Muslims in the public square: Be bold, meet a Muslim

Baby steps

With anti-mosque rallies of late and the on-and-off again Quran burning on 9/11, the airwaves are thick with prejudice against Muslims, but rarely are American Muslims offered an opportunity to speak for themselves. Strangers jeer at their notion of a Muslim, but few have actually met one. It time that we view American Muslims as fully American and fully Muslim, and to give them a voice.

When I grew up in Iowa, ours was the only Muslim family in Marion County (to the best of our knowledge). While astonishing to some, I never felt victimized because of my faith. We practiced our faith fully and freely. Our closest mosque was a converted house near Des Moines. My friends invited me to their places of worship and many of my Sunday mornings were spent at the Pentacostal church.

When I was in high school, the first Gulf War erupted. Islam was prominent in the news. Concerned friends and neighbors reached out to make sure that we were not subject to any anti-Muslim backlash. The local newspaper ran a piece on the Muslim month of fasting, Ramadan, and featured our family. Politics is local goes the adage. In the 90s, I learned that friendship is local. We had had our proverbial three cups of tea and our village had accepted us as family.

A recent TIME magazine poll showed that less than one-third of Americans have ever met a Muslim. There are about as many American Muslims as there are Iowans: about 1% of the US population. With Muslims as a faceless entity, talk radio and TV news demagogues and divisive politicians have fanned the flames of intolerance.

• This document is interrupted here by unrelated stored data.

(* ===== verification/Exec.v ===== *)
(** * Host commands (internal/runner/exec.go)

    [LocalCommander]: which program an allowlisted request may run and what
    comes back.  The file system ([os.Stat], [filepath.EvalSymlinks]), the
    Unicode case tables and the process itself are parameters; the paths are
    Unix paths. *)

From S2P Require Import Prelude Abi AbiCaps Utf8 GoStrings Streams.

(** ** Errors and the Commander interface *)

(** [ErrExecOther]: any error that is none of the named ones (spawning, the
    context, an RPC). *)
Inductive ExecErr :=
| ErrExecTooLarge | ErrExecDenied | ErrExecTimedOut | ErrExecNotFound | ErrExecUnresolved | ErrExecOther.

Class Commander (C : Type) := cmd_Run : C -> ExecRequest -> C * (ExecErr + ExecResponse).

Definition execChildPATH : bytes := str "/usr/bin:/bin:/usr/sbin:/sbin".

Definition shellInterpreterNames : list bytes :=
  [str "sh"; str "bash"; str "zsh"; str "dash"; str "ksh"; str "csh";
   str "fish"; str "cmd"; str "powershell"; str "pwsh"].

Definition validExecRequest (req : ExecRequest) : bool :=
  if bool_decide (Name req = []) || (ExecMaxName <? len (Name req)) || (ExecMaxArgs <? len (Args req))
  then false
  else forallb (fun arg => negb (ExecMaxArg <? len arg)) (Args req).

Record FileInfo := mkFileInfo { fi_dir : bool; fi_perm : Z }.

(** Durations are nanoseconds; an empty [WorkDir] asks for a fresh directory. *)
Record LocalCommander := mkLocalCommander {
  Allowlist : list bytes; WorkDir : bytes; Timeout : Z }.

(** [0o111] *)
Definition execute_bits : Z := 73.

Definition DefaultExecTimeout : Z := 30 * 10 ^ 9.

(** How a command that was started ended: what it wrote to each stream, in the
    chunks the pipes delivered, whether either context had ended, and the result
    of [cmd.Run]. *)
Inductive RunResult := RunOk | RunExit (code : Z) | RunFailed.
Record Outcome := mkOutcome {
  out_chunks : list bytes; err_chunks : list bytes;
  ctx_err : bool; cmdctx_err : bool; run_result : RunResult }.

Section ExecCode.
Context (uni_lower : Z -> Z).
Context (stat : bytes -> option FileInfo) (evalSymlinks : bytes -> option bytes).
(** The process: path, arguments, directory, environment and timeout. *)
Context (spawn : bytes -> list bytes -> bytes -> list bytes -> Z -> Outcome).
Context (mkdirTemp : option bytes) (userHome : option bytes).

Definition isShellPath (path : bytes) : bool :=
  let base := ToLower uni_lower (Base path) in
  bool_decide (base ∈ shellInterpreterNames).

Definition refuseShells (path : bytes) : ExecErr + bytes :=
  if isShellPath path then inl ErrExecDenied else
  match evalSymlinks path with
  | None => inl ErrExecUnresolved
  | Some resolved => if isShellPath resolved then inl ErrExecDenied else inr path
  end.

(** The loop over the directories of the sandbox PATH. *)
Fixpoint lookup_dirs (dirs : list bytes) (name : bytes) : ExecErr + bytes :=
  match dirs with
  | [] => inl ErrExecNotFound
  | dir :: dirs' =>
    if bool_decide (dir = []) then lookup_dirs dirs' name else
    let candidate := JoinPath dir name in
    match stat candidate with
    | None => lookup_dirs dirs' name
    | Some info =>
      if fi_dir info then lookup_dirs dirs' name
      else if Z.land (fi_perm info) execute_bits =? 0 then lookup_dirs dirs' name
      else inr candidate
    end
  end.

(** [filepath.SplitList(execChildPATH)] *)
Definition sandbox_dirs : list bytes := Split colon execChildPATH.

Definition lookupInSandboxPath (name : bytes) : ExecErr + bytes :=
  lookup_dirs sandbox_dirs name.

(** The two allowlist loops of [authorize]. *)
Fixpoint authorize_abs (allow : list bytes) (cleaned : bytes) : ExecErr + bytes :=
  match allow with
  | [] => inl ErrExecDenied
  | entry :: allow' =>
    let entry := TrimSpace entry in
    if IsAbs entry && bool_decide (Clean entry = cleaned) then refuseShells cleaned
    else authorize_abs allow' cleaned
  end.

Fixpoint authorize_bare (allow : list bytes) (name : bytes) : ExecErr + bytes :=
  match allow with
  | [] => inl ErrExecDenied
  | entry :: allow' =>
    let entry := TrimSpace entry in
    if bool_decide (entry = name) && negb (contains_byte slash entry || contains_byte backslash entry)
       && negb (IsAbs entry)
    then match lookupInSandboxPath name with
         | inl e => inl e
         | inr path => refuseShells path
         end
    else authorize_bare allow' name
  end.

Definition authorize (c : LocalCommander) (name : bytes) : ExecErr + bytes :=
  if len (Allowlist c) =? 0 then inl ErrExecDenied else
  if contains_byte slash name || contains_byte backslash name then
    let cleaned := Clean name in
    if negb (IsAbs cleaned) then inl ErrExecDenied
    else authorize_abs (Allowlist c) cleaned
  else authorize_bare (Allowlist c) name.

Definition minimalExecEnvironment : list bytes :=
  let env := [str "PATH=" ++ execChildPATH] in
  match userHome with
  | Some home => if negb (bool_decide (home = [])) then env ++ [str "HOME=" ++ home] else env
  | None => env
  end.

Definition LocalCommander_Run (c : LocalCommander) (req : ExecRequest) : ExecErr + ExecResponse :=
  if negb (validExecRequest req) then inl ErrExecTooLarge else
  match authorize c (Name req) with
  | inl e => inl e
  | inr path =>
    let timeout := if Timeout c <=? 0 then DefaultExecTimeout else Timeout c in
    match (if bool_decide (WorkDir c = []) then mkdirTemp else Some (WorkDir c)) with
    | None => inl ErrExecOther
    | Some dir =>
      let o := spawn path (Args req) dir minimalExecEnvironment timeout in
      let stdout := exec_run (mkExecBuffer ExecMaxOutput [] false false) (out_chunks o) in
      let stderr := exec_run (mkExecBuffer ExecMaxOutput [] false false) (err_chunks o) in
      if overflow stdout || overflow stderr then inl ErrExecTooLarge else
      if ctx_err o then inl ErrExecOther else
      if cmdctx_err o then inl ErrExecTimedOut else
      match run_result o with
      | RunOk => inr (mkExecResponse 0 (eb_b stdout) (eb_b stderr))
      | RunExit code => inr (mkExecResponse code (eb_b stdout) (eb_b stderr))
      | RunFailed => inl ErrExecOther
      end
    end
  end.

#[export] Instance LocalCommander_Commander : Commander LocalCommander :=
  fun c req => (c, LocalCommander_Run c req).

(** ** Lemmas *)

(** A path that passed [refuseShells] is not a shell, nor does it resolve to one. *)
Definition not_a_shell (path : bytes) : Prop :=
  isShellPath path = false /\
  exists resolved, evalSymlinks path = Some resolved /\ isShellPath resolved = false.

Lemma refuseShells_spec path p :
  refuseShells path = inr p -> p = path /\ not_a_shell path.
Proof.
  unfold refuseShells, not_a_shell. destruct (isShellPath path); [done|].
  destruct (evalSymlinks path) as [r|]; [|done]. destruct (isShellPath r) eqn:Hr; [done|].
  intros [= <-]. eauto.
Qed.

Lemma authorize_abs_spec allow cleaned p :
  authorize_abs allow cleaned = inr p ->
  p = cleaned /\ not_a_shell cleaned /\
  exists entry, entry ∈ allow /\ IsAbs (TrimSpace entry) = true /\ Clean (TrimSpace entry) = cleaned.
Proof.
  induction allow as [|e allow IH]; cbn [authorize_abs]; [done|].
  destruct (_ && _) eqn:Hc; intros H.
  - zbool. apply bool_decide_eq_true in H1. apply refuseShells_spec in H as [-> ?].
    split_and!; [done|done|]. exists e. split_and!; [constructor|done|done].
  - destruct (IH H) as (? & ? & x & Hx & ?). split_and!; [done|done|]. exists x. split; [by constructor|done].
Qed.

(** The program found: an executable file of a sandbox directory. *)
Lemma lookup_dirs_spec dirs name p :
  lookup_dirs dirs name = inr p ->
  exists dir info, dir ∈ dirs /\ p = JoinPath dir name /\ stat p = Some info /\
    fi_dir info = false /\ Z.land (fi_perm info) execute_bits <> 0.
Proof.
  induction dirs as [|d dirs IH]; cbn [lookup_dirs]; [done|].
  assert (Hrec : lookup_dirs dirs name = inr p -> exists dir info, dir ∈ d :: dirs /\ p = JoinPath dir name /\
            stat p = Some info /\ fi_dir info = false /\ Z.land (fi_perm info) execute_bits <> 0).
  { intros H. destruct (IH H) as (dir & info & ? & ?). exists dir, info. split; [by constructor|done]. }
  destruct (bool_decide (d = [])); [done|].
  destruct (stat (JoinPath d name)) as [info|] eqn:Hs; [|done].
  destruct (fi_dir info) eqn:Hd; [done|]. destruct (_ =? 0) eqn:Hp; [done|]. zbool.
  intros [= <-]. exists d, info. split_and!; [constructor|done..].
Qed.

Lemma lookupInSandboxPath_dirs name : lookupInSandboxPath name = lookup_dirs sandbox_dirs name.
Proof. reflexivity. Qed.

Lemma authorize_bare_spec allow name p :
  authorize_bare allow name = inr p ->
  not_a_shell p /\ lookupInSandboxPath name = inr p /\
  exists entry, entry ∈ allow /\ TrimSpace entry = name /\ IsAbs (TrimSpace entry) = false.
Proof.
  induction allow as [|e allow IH]; cbn [authorize_bare]; [done|].
  destruct (_ && _ && _) eqn:Hc; intros H.
  - apply andb_true_iff in Hc as [Hc Ha]. apply andb_true_iff in Hc as [Hc _].
    apply bool_decide_eq_true in Hc. apply negb_true_iff in Ha.
    destruct (lookupInSandboxPath name) as [?|path]; [done|].
    apply refuseShells_spec in H as [-> ?]. split_and!; [done|done|].
    exists e. split_and!; [constructor|done|done].
  - destruct (IH H) as (? & ? & x & Hx & ?). split_and!; [done|done|]. exists x. split; [by constructor|done].
Qed.

(** ** Theorems *)

(** What the operator's allowlist says about running [path] for [name]. *)
Definition permitted (allow : list bytes) (name path : bytes) : Prop :=
  (exists entry, entry ∈ allow /\ IsAbs (TrimSpace entry) = true /\
     path = Clean name /\ path = Clean (TrimSpace entry)) \/
  (exists entry dir, entry ∈ allow /\ TrimSpace entry = name /\ IsAbs name = false /\
     ~ slash ∈ name /\ ~ backslash ∈ name /\
     dir ∈ sandbox_dirs /\ path = JoinPath dir name).

(** C34 (commands are authorised): a program runs only if the operator's
    allowlist admits exactly it: a path request only through an absolute entry
    that cleans to the same path, which then has no "." or ".." left; a bare name
    only through a bare entry of that name and only from the fixed sandbox PATH.
    Neither the program nor what its links resolve to is a shell, and an empty
    allowlist admits nothing. *)
Theorem exec_authorized c name path :
  authorize c name = inr path ->
  permitted (Allowlist c) name path /\ not_a_shell path /\ Allowlist c <> [] /\
  ((slash ∈ name \/ backslash ∈ name) ->
     exists es, path = slash :: Join slash es /\ Forall plain_elem es).
Proof.
  unfold authorize. destruct (len (Allowlist c) =? 0) eqn:Hl; [done|]. zbool.
  assert (Hne : Allowlist c <> []) by (intros E; rewrite E in Hl; done).
  destruct (_ || _) eqn:Hs.
  - destruct (negb (IsAbs (Clean name))) eqn:Ha; [done|]. zbool. intros H.
    destruct (authorize_abs_spec _ _ _ H) as (-> & Hsh & e & He & Hea & Hec).
    split_and!; [|done|done|].
    + left. exists e. by rewrite Hec.
    + intros _. rewrite <- Hec. by apply Clean_abs.
  - apply orb_false_iff in Hs as [H1 H2]. intros H.
    assert (Hs : ~ slash ∈ name) by (intros Hin%contains_byte_spec; congruence).
    assert (Hb : ~ backslash ∈ name) by (intros Hin%contains_byte_spec; congruence).
    destruct (authorize_bare_spec _ _ _ H) as (Hsh & Hlk & e & He & Het & Hea).
    rewrite lookupInSandboxPath_dirs in Hlk.
    destruct (lookup_dirs_spec _ _ _ Hlk) as (dir & info & Hd & Hp & _).
    split_and!; [|done|done|by intros [?|?]].
    right. exists e, dir. rewrite Het in Hea. by split_and!.
Qed.

(** (command output is whole): a response carries the command's complete
    standard output and error, within [ExecMaxOutput], of a request within its
    caps and a program the allowlist admits; more output than the cap is an
    error, never a truncated response. *)
Theorem exec_output_whole c req resp :
  LocalCommander_Run c req = inr resp ->
  validExecRequest req = true /\
  exists path dir timeout, authorize c (Name req) = inr path /\ 0 < timeout /\
    let o := spawn path (Args req) dir minimalExecEnvironment timeout in
    Stdout resp = concat (out_chunks o) /\ Stderr resp = concat (err_chunks o) /\
    len (Stdout resp) <= ExecMaxOutput /\ len (Stderr resp) <= ExecMaxOutput /\
    (run_result o = RunOk /\ ExitCode resp = 0 \/ run_result o = RunExit (ExitCode resp)).
Proof.
  unfold LocalCommander_Run. destruct (validExecRequest req) eqn:Hv; cbn [negb]; [|done].
  destruct (authorize c (Name req)) as [?|path] eqn:Ha; [done|].
  set (timeout := if Timeout c <=? 0 then _ else _).
  assert (Ht : 0 < timeout) by (subst timeout; destruct (Timeout c <=? 0) eqn:E; zbool; [done|lia]).
  destruct (if bool_decide _ then _ else _) as [dir|]; [|done].
  set (o := spawn _ _ _ _ _). intros H. split; [done|]. exists path, dir, timeout. split; [done|].
  split; [done|]. fold o.
  assert (HM : 0 <= ExecMaxOutput) by done. revert H HM. generalize ExecMaxOutput. intros M H HM.
  assert (Hbuf : forall cs, overflow (exec_run (mkExecBuffer M [] false false) cs) = false ->
            eb_b (exec_run (mkExecBuffer M [] false false) cs) = concat cs /\ len (concat cs) <= M).
  { intros cs Ho. destruct (exec_run_spec cs (mkExecBuffer M [] false false) []) as (Hb & Hov & _);
      cbn [eb_max eb_b overflow eb_cancelled]; [done|by rewrite take_nil| |done|].
    { rewrite len_nil. symmetry. by apply Z.ltb_ge. }
    cbn [app eb_max] in *. rewrite Hov in Ho. zbool. split; [|done].
    rewrite Hb. apply take_ge. unfold len in Ho. lia. }
  destruct (_ || _) eqn:Ho; [done|]. apply orb_false_iff in Ho as [H1 H2].
  destruct (Hbuf _ H1) as [E1 L1], (Hbuf _ H2) as [E2 L2].
  destruct (ctx_err o); [done|]. destruct (cmdctx_err o); [done|].
  destruct (run_result o) as [|code|] eqn:Hr; [| |done]; injection H as <-; cbn [Stdout Stderr ExitCode];
    rewrite E1, E2; split_and!; auto.
Qed.

End ExecCode.

(** A file system with [/usr/bin/git] and [/bin/sh]. *)
Definition sample_stat (p : bytes) : option FileInfo :=
  if bool_decide (p = str "/usr/bin/git") || bool_decide (p = str "/bin/sh")
  then Some (mkFileInfo false 493) else None.

Definition sample_commander : LocalCommander := mkLocalCommander [str " git "; str "/bin/sh"] [] 0.

Lemma exec_authorized_witness :
  authorize (fun r => r) sample_stat Some sample_commander (str "git") = inr (str "/usr/bin/git") /\
  authorize (fun r => r) sample_stat Some sample_commander (str "/bin/../bin/sh") = inl ErrExecDenied /\
  not_a_shell (fun r => r) Some (str "/usr/bin/git").
Proof.
  split; [vm_compute; reflexivity|]. split; [vm_compute; reflexivity|].
  apply (exec_authorized (fun r => r) sample_stat Some sample_commander (str "git")).
  vm_compute. reflexivity.
Defined.

Lemma exec_output_whole_witness :
  validExecRequest (mkExecRequest (str "git") [str "log"]) = true.
Proof.
  apply (exec_output_whole (fun r => r) sample_stat Some
           (fun _ _ _ _ _ => mkOutcome [str "a"; str "b"] [] false false (RunExit 3))
           (Some (str "/tmp/x")) None sample_commander (mkExecRequest (str "git") [str "log"])
           (mkExecResponse 3 (str "ab") [])).
  vm_compute. reflexivity.
Defined.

This has happened in our past with religious prejudice against Catholics and Jews, writes Eboo Patel in USA Today. Americans were told that the pope and canon law, not the president and the Constitution would hold sway with the “alien Romanists”. Leading up to WWII, hate organizations spun conspiracy theories about Jewish domination of our nation. Now, lieutenant governor Ron Ramsey of Tennessee suggests that Islam – with its 1,400 year history and 1.5 billion adherents – could be a cult, not a religion. Therefore, constitutional religious guarantees may not apply. There is a national spike in hate crimes against Muslims while mosque expansion opposition is raging across the nation.

As a sort of perverse rite of passage, Muslims are going through what their Catholic and Jewish cousins have had to: allegations that their faith was antithetical to the US constitution and that they need to be thwarted from their veiled invasion of American society. It does not need to be this way. There is no contradiction in being Muslim and American. Indeed, Muslim Americans are protecting the US from terrorism in some of the most courageous ways. And the shariah discussion, as explained by Sumbul Ali-Karamali, has been taken out of context and been blown out of proportion.

Trust takes time and requires personal contact. Muslim Americans, like myself, need to do a better job of explaining our faith and our ‘Americanness’. We need to raise our profile. The rest of America needs to remember its lofty founding principles, core to which is the freedom of religion. Equally important is giving Muslims a chance to talk. Invite Muslims to your churches and temples to listen and to speak. Ask us what their faith means to us. Believe me, we have something to say.

Khizer Husain is a global health consultant whose work helps faith-based organizations improve healthcare in the Middle East and South Asia.